Она и впрямь устроена так: или любит кого-то (что-то) от всей своей бурной неистовой души, горячо и страстно, или ненавидит. Середины — гладенького, причесанного, никому не обидного, — знать принципиально не хочет. Такая вот боярыня Морозова в современном театро- и киноведении, а также в публицистике, каковой тоже иногда балуется. Право, жаль, что именно иногда: очень это у нее получается остро, точно и заразительно. А если и неточно — не святая же она, в самом деле, питерская журналистка Татьяна Москвина, вполне может и ошибиться, с ее-то могучим, удержу не знающим темпераментом, — так это не беда, а, можно сказать, благо. Улетучилась из современной публицистики почти начисто некогда так красившая ее неистовость, ее суть и душа; а бесстрастная публицистика — это что-то чужое, не российское, вымученное и едва ли кому-нибудь нужное (и уж точно неинтересное).
Очень она мне нравится, неистовая и горячая Т. Москвина.

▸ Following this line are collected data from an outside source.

(** Tiers 4 to 7. *)
Definition afterProbe (env : Env) (os : Os) (now : Z)
    (exePath processName windowTitle : string) (st : State)
    : Completion * State :=
  let pf := platform env in
  let ex := or_else (exeBase pf exePath) (lower processName) in
  match metadata env os exePath with
  | Some nm => (Returns FILEDESC (Str nm), putCache pf now exePath nm st)
  | None =>
  if truthy windowTitle && (3 <=? String.length (trim windowTitle))%nat then
    let t := take 80 (trim windowTitle) in
    (Returns WINDOW_TITLE (Str t), putCache pf now (or_else exePath ex) t st)
  else
  match (if truthy exePath then steam_folder (slashes (lower exePath)) else None) with
  | Some folder =>
      match Uri.decodeURI folder with
      | Some decoded =>
          let name := deslug decoded in
          (Returns STEAM_PATH_HINT (Str name), putCache pf now exePath name st)
      | None => (Throws, st)
      end
  | None =>
  let titled := fallbackName ex in
  (Returns FALLBACK (Str titled), putCache pf now (or_else exePath ex) titled st)
  end end.

(** A resolver as [createNameResolver] leaves it, before [warmup] loads
    anything. *)
Definition init (now : Z) : State := mkState (mkCache ∅ ∅ now) false 0.

Definition no_os : Os := mkOs (fun _ => None) (fun _ => None) (fun _ => None).

(** The key under which a resolved name is stored: [exePath || ex]. *)
Definition cacheKey (pf : Platform) (exePath processName : string) : string :=
  or_else exePath (or_else (exeBase pf exePath) (lower processName)).

(** A burst of cache writes, oldest first: clock, path, name. *)
Definition putMany (pf : Platform) (writes : list (Z * string * string)) (st : State) : State :=
  foldl (fun acc w => putCache pf w.1.1 w.1.2 w.2 acc) st writes.

(** One call of [resolveDisplayName] with what it reads from outside. *)
Record Call := mkCall {
  c_os : Os;
  c_now : Z;
  c_exePath : string;
  c_processName : string;
  c_windowTitle : string
}.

Потому что, будь ты хоть критиком, хоть рядовым гуманитарием, хоть истым технарем, каковому дело только и исключительно до розеток и штангенциркулей, а друг и товарищ по мироощущению, по отношению к тому, чем кормят нас всех с телеэкрана — нужен позарез. Не поводырь, подчеркну, а друг. Который от поводыря отличается тем, что своего мнения никому не навязывает, в единственно правильном направлении не тянет и вообще не воспитывает (знаете, как это в велеречивых трудах бывает — “они хочут свою образованность показать и всегда говорят о непонятном”), а советует поднапрячься и призадуматься.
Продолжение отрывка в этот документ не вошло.